ほっとした飲も束の間、次の瞬間には腕の代わりに剣先が窓から差し込まれた。
「ソフィア様、危ない!」
アナスタシアに腕を引かれ、間一髪で回避した。そして次の瞬間、馬車の外から男の悲鳴が聞こえ、「取り押さえろ!」というシリル様らしき声が聞こえてくる。
「……なにが、どうなったの?」
顔を見合わせる。次の瞬間、「聖女候補の皆様、大丈夫ですか!」という別の男の声が聞こえて来た。その聞き覚えのある声に、私は大きく息を吐いた。
「怪我人はいないわ」
答えながら、割れた窓から外に視線を向ける。そこにはこの馬車を護衛していた騎士がいた。私はみんなに向かって「この馬車の護衛よ」と告げ、再び外に視線を向けた。
「それで、なにがどうなっているの?」
「それについては私から話そう」
シリル様の声だ。さっきシリル様の声が聞こえたのは気のせいじゃなかった。シリル様の姿を確認した私が鍵を開けると、開いた扉からシリル様が顔を覗かせ、手を差し出してきた。
私はその手を取って馬車から降り立った。草の匂いの中に、わずかに鉄さびのニオイが混じっている。私が顔をしかめていると、続けてみんなが馬車から降りてきた。
「それで、なにがあったのですか?」
「盗賊を装った武装集団による襲撃があった。ただ、どうも陽動だったようだ。本命は……」
シリル様が視線を向けたのは、私達が降りた馬車だ。
「……なぜ私達を?」
「それはいまから尋問する予定だ」
それを聞いた私は、尋問に立ち会わせて欲しいとお願いした。最初は難色を示していたシリル様だけど、私が何度かお願いしたら渋々ながら了承してくれた。
ただ、陽動の部隊との戦闘で負傷者が出たそうで、私とエリザベスが尋問に立ち会い、セシリアとアナスタシアは怪我人の治療に回ることになった。
少し移動すると、さっき私達を襲った騎士が別の騎士に組み敷かれていた。そうして地面に這いつくばる男を、さらに別の騎士が尋問していた。
「言え! なぜ聖女候補を襲った!」
「そ、それは……」
組み敷かれた男は視線を逸らす。そんな男の目の前に、尋問をしている騎士が剣の切っ先を突き立てた。男が哀れさを誘うような悲鳴を上げる。

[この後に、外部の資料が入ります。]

Lemma kdel_split k n A B1 x B2 C :
  klt k A -> keq k (B1 ++ x :: B2) -> n = length B1 ->
  kdel k n (A ++ (B1 ++ x :: B2) ++ C) = A ++ (B1 ++ B2) ++ C.
Proof.
  intros HA [HB1 HB2]%Forall_app ->. induction HA as [|y A Hy _ IH]; cbn [app kdel].
  - induction HB1 as [|y B Hy _ IH]; cbn [app kdel length].
    + rewrite (proj2 (Z.eqb_eq _ _)); [done|]. by inversion HB2.
    + rewrite (proj2 (Z.eqb_eq _ _)) by done. by rewrite IH.
  - rewrite (proj2 (Z.eqb_neq _ _)) by lia. by rewrite IH.
Qed.

Lemma kset_split k n z A B1 x B2 C :
  klt k A -> keq k (B1 ++ x :: B2) -> n = length B1 ->
  kset k n z (A ++ (B1 ++ x :: B2) ++ C) = A ++ (B1 ++ z :: B2) ++ C.
Proof.
  intros HA [HB1 HB2]%Forall_app ->. induction HA as [|y A Hy _ IH]; cbn [app kset].
  - induction HB1 as [|y B Hy _ IH]; cbn [app kset length].
    + rewrite (proj2 (Z.eqb_eq _ _)); [done|]. by inversion HB2.
    + rewrite (proj2 (Z.eqb_eq _ _)) by done. by rewrite IH.
  - rewrite (proj2 (Z.eqb_neq _ _)) by lia. by rewrite IH.
Qed.

(** Any list between the smaller and the greater entries keeps the order. *)
Lemma ksorted_app l1 l2 :
  ksorted (l1 ++ l2) <->
  ksorted l1 /\ ksorted l2 /\ Forall (fun x => Forall (fun y => key x <= key y) l2) l1.
Proof.
  unfold ksorted. induction l1 as [|x l1 IH]; cbn [app].
  - split; [|by intros (_ & ? & _)]. intros. repeat split; try done; constructor.
  - split.
    + intros [Hl Hx]%StronglySorted_inv. apply IH in Hl as (? & ? & ?).
      apply Forall_app in Hx as [? ?]. split; [by constructor|]. split; [done|]. by constructor.
    + intros ([? ?]%StronglySorted_inv & ? & HF). inversion HF; subst. constructor.
      * by apply IH.
      * by apply Forall_app.
Qed.

Lemma keq_sorted k B : keq k B -> ksorted B.
Proof.
  unfold ksorted. induction 1 as [|x B Hx HB IH]; constructor; [done|].
  eapply Forall_impl; [exact HB|]. cbn. lia.
Qed.

Lemma ksorted_mid k A B B' C :
  ksorted (A ++ B ++ C) -> klt k A -> kgt k C -> keq k B' -> ksorted (A ++ B' ++ C).
Proof.
  intros (HA & (_ & HC & _)%ksorted_app & _)%ksorted_app HlA HgC HB.
  apply ksorted_app. split; [done|]. split.
  - apply ksorted_app. split; [by eapply keq_sorted|]. split; [done|].
    eapply Forall_impl; [exact HB|]. cbn. intros x <-.
    eapply Forall_impl; [exact HgC|]. cbn. lia.
  - eapply Forall_impl; [exact HlA|]. cbn. intros x Hx. apply Forall_app. split.
    + eapply Forall_impl; [exact HB|]. cbn. lia.
    + eapply Forall_impl; [exact HgC|]. cbn. lia.
Qed.

Lemma ksorted_kins x l : ksorted l -> ksorted (kins x l).
Proof.
  intros Hs. destruct (ksorted_split (key x) l Hs) as (A & B & C & -> & HA & HB & HC).
  rewrite kins_split by done. rewrite (app_assoc B). eapply ksorted_mid; try done.
  apply Forall_app. split; [done|]. by repeat constructor.
Qed.

End Keyed.

Arguments ksorted {X} key l.
Arguments klt {X} key k _.
Arguments keq {X} key k _.
Arguments kgt {X} key k _.

(** ** Header and buffer *)

Record UBF_cache := {
  cache_long_off : Z; cache_char_off : Z; cache_float_off : Z; cache_double_off : Z;
  cache_string_off : Z; cache_carray_off : Z; cache_ptr_off : Z; cache_ubf_off : Z;
  cache_view_off : Z
}.

Record UBFH := {
  buffer_type : Z;
  version : Z;
  magic : list Z;
  cache : UBF_cache;
  buf_len : Z;
  opts : Z;
  bytes_used : Z;
  mem : list Z  (* the bytes from [bfldid] to the end of the buffer *)
}.

Definition set_mem (u : UBFH) (m : list Z) : UBFH :=
  {| buffer_type := buffer_type u; version := version u; magic := magic u; cache := cache u;
     buf_len := buf_len u; opts := opts u; bytes_used := bytes_used u; mem := m |}.
Definition set_used (u : UBFH) (n : Z) : UBFH :=
  {| buffer_type := buffer_type u; version := version u; magic := magic u; cache := cache u;
     buf_len := buf_len u; opts := opts u; bytes_used := n; mem := mem u |}.
Definition set_cache (u : UBFH) (c : UBF_cache) : UBFH :=
  {| buffer_type := buffer_type u; version := version u; magic := magic u; cache := c;
     buf_len := buf_len u; opts := opts u; bytes_used := bytes_used u; mem := mem u |}.

(** The cache slot of a type: the offset of the first field of that type.
    Shorts start at 0; [BFLD_INT] and [BFLD_RFU0] have no slot. *)
Definition M_ubf_type_cache (c : UBF_cache) (type : Z) : option Z :=
  match type with
  | 0 => Some 0
  | 1 => Some (cache_long_off c) | 2 => Some (cache_char_off c)
  | 3 => Some (cache_float_off c) | 4 => Some (cache_double_off c)
  | 5 => Some (cache_string_off c) | 6 => Some (cache_carray_off c)
  | 9 => Some (cache_ptr_off c) | 10 => Some (cache_ubf_off c)
  | 11 => Some (cache_view_off c)
  | _ => None
  end.

(** The [switch] without [break]s: entered at the label of [type], it runs
    the assignments of every label from there on. *)
Definition switch_labels : list Z :=
  [BFLD_SHORT; BFLD_LONG; BFLD_CHAR; BFLD_FLOAT; BFLD_DOUBLE; BFLD_STRING; BFLD_CARRAY;
   BFLD_PTR; BFLD_UBF].

Definition falls_to (type label : Z) : bool :=
  existsb (Z.eqb type) switch_labels && (type <=? label).

Definition ubf_cache_map (c : UBF_cache) (type : Z) (f : Z -> Z) : UBF_cache :=
  let upd label v := if falls_to type label then f v else v in
  {| cache_long_off := upd BFLD_SHORT (cache_long_off c);
     cache_char_off := upd BFLD_LONG (cache_char_off c);
     cache_float_off := upd BFLD_CHAR (cache_float_off c);
     cache_double_off := upd BFLD_FLOAT (cache_double_off c);
     cache_string_off := upd BFLD_DOUBLE (cache_string_off c);
     cache_carray_off := upd BFLD_STRING (cache_carray_off c);
     cache_ptr_off := upd BFLD_CARRAY (cache_ptr_off c);
     cache_ubf_off := upd BFLD_PTR (cache_ubf_off c);
     cache_view_off := upd BFLD_UBF (cache_view_off c) |}.

Definition ubf_cache_set (u : UBFH) (fldid next_offset : Z) : UBFH :=
  set_cache u (ubf_cache_map (cache u) (Bfldtype fldid) (fun _ => next_offset)).

Definition ubf_cache_shift (u : UBFH) (fldid size_diff : Z) : UBFH :=
  set_cache u (ubf_cache_map (cache u) (Bfldtype fldid) (fun v => i32 (v + size_diff))).

Definition empty_cache : UBF_cache :=
  {| cache_long_off := 0; cache_char_off := 0; cache_float_off := 0; cache_double_off := 0;
     cache_string_off := 0; cache_carray_off := 0; cache_ptr_off := 0; cache_ubf_off := 0;
     cache_view_off := 0 |}.

Section Buffer.
Context `{Platform}.

(** Offset of [&hdr->bfldid] in the header. *)
Definition DATA_OFF : Z := sizeof_UBF_header - FF_USED_BYTES.

Definition UBF_EOF (u : UBFH) (p : Z) : bool := bytes_used u <=? DATA_OFF + p.
Definition CHECK_ALIGN (u : UBFH) (p : Z) : bool := bytes_used u <? DATA_OFF + p.
Definition UBF_BINARY_SEARCH_OK (bfldid : Z) : bool :=
  (Bfldtype bfldid <? BFLD_STRING) || (Bfldtype bfldid =? BFLD_PTR).

(** ** [Binit]: [raw] is the memory the caller hands over *)

Definition Binit (p_ub : option (list Z)) (len : Z) : option (bres UBFH) :=
  match p_ub with
  | None => Some (BFail (Some BNOTFLD))
  | Some raw =>
      if u64 len <? sizeof_UBF_header then Some (BFail (Some BNOSPACE))
      else if zlen raw <? sizeof_UBF_header then None
      else Some (BOk
        {| buffer_type := 0; version := UBF_VERSION; magic := UBF_MAGIC;
           cache := empty_cache; buf_len := len; opts := 0;
           bytes_used := sizeof_UBF_header - FF_USED_BYTES;
           mem := replicate (Z.to_nat FF_USED_BYTES) 0
                  ++ drop (Z.to_nat sizeof_UBF_header) raw |})
  end.

(** ** Checks *)

Definition have_buffer_size (u : UBFH) (add_size : Z) : bool :=
  negb (i32 (buf_len u - bytes_used u) <? add_size).

Definition VALIDATE_MODE_NO_FLD : Z := 1.

(** [p_ub] as the caller passes it: [None] is the null pointer. *)
Definition validate_entry (p_ub : option UBFH) (bfldid occ mode : Z) : bres UBFH :=
  match p_ub with
  | None => BFail (Some BNOTFLD)
  | Some u =>
      let fld := negb (Z.testbit mode 0) in
      if negb (bool_decide (magic u = UBF_MAGIC)) then BFail (Some BNOTFLD)
      else if fld && (bfldid =? BBADFLDID) then BFail (Some BBADFLD)
      else if fld && IS_TYPE_INVALID (Bfldtype bfldid) then BFail (Some BBADFLD)
      else if fld && (occ <? -1) then BFail (Some BEINVAL)
      else BOk u
  end.

(** ** [ubf_cache_update]: the cache rebuilt from the fields *)

Fixpoint cache_update_loop (fuel : nat) (u : UBFH) (p : Z) : option (UBFH * bres unit) :=
  match fuel with
  | O => None
  | S fuel =>
      if UBF_EOF u p then Some (u, BOk tt)
      else
        f ← ld32 (mem u) p;
        if IS_TYPE_INVALID (Bfldtype f) then Some (u, BFail (Some BALIGNERR))
        else
          dt ← dtype_of (Bfldtype f);
          s ← p_next dt (mem u) p;
          let p' := p + s.1 in
          if CHECK_ALIGN u p' then Some (u, BFail (Some BALIGNERR))
          else
            typenext ← (if UBF_EOF u p' then Some (-1) else Bfldtype <$> ld32 (mem u) p');
            cache_update_loop fuel
              (if Bfldtype f =? typenext then u else ubf_cache_set u f (i32 p')) p'
  end.

Definition ubf_cache_update (u : UBFH) : option (UBFH * bres unit) :=
  cache_update_loop (S (length (mem u))) (set_cache u empty_cache) 0.

End Buffer.

(** The abstract buffer: (field id, value) pairs. *)
Abbreviation field := (Z * cbuf)%type.
Abbreviation fkey := (@fst Z cbuf).

(** ** Representation

    [ubf_rep u bs]: the buffer [u] holds the blocks [bs], in field id order,
    and its sizes and cached type offsets agree with them. *)

Section Rep.
Context `{Platform}.

(** Offset of the first field whose type is at least [t]. *)
Definition type_off (t : Z) (bs : list (list Z)) : Z :=
  zlen (concat (filter (fun b => blk_type b < t) bs)).

Definition cache_ok (c : UBF_cache) (bs : list (list Z)) : Prop :=
  forall t, usable_type t = true -> M_ubf_type_cache c t = Some (type_off t bs).

Record ubf_data (u : UBFH) (bs : list (list Z)) (tail : list Z) : Prop := {
  ud_magic : magic u = UBF_MAGIC;
  ud_blks : Forall wf_blk bs;
  ud_sorted : ksorted blk_fid bs;
  ud_mem : mem u = concat bs ++ tail;
  ud_used : bytes_used u = DATA_OFF + zlen (concat bs);
  ud_len : buf_len u = DATA_OFF + zlen (mem u);
  ud_max : buf_len u <= INT_MAX
}.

「聖女候補を害そうとしたのだ、楽な死に方をできると思うなよ!」
「ち、違う! 聖女候補を傷付けようとした訳じゃない! ただ、ソフィア嬢を誘拐して、一週間ほど隠すように命令を受けただけだ!」
周囲の視線が一斉に私へと向けられた。
明らかに、原作のストーリーとは違うことが起きている。でも、なぜそんなことになっているのか確認しなくちゃいけない。私は速まる鼓動をそのままに、男の側へと歩み寄った。
「なぜ私を狙ったのですか?」
「それは……」
男は視線を逸らすが、そこにはさきほど突き立てられた剣の切っ先があった。男は観念したかのように息を吐き、「それはおまえが聖女だからだ」と口にした。
「……は?」
間の抜けた声を零してしまう。だけど、なんの冗談よと、叫ばなかった私を褒めて欲しい。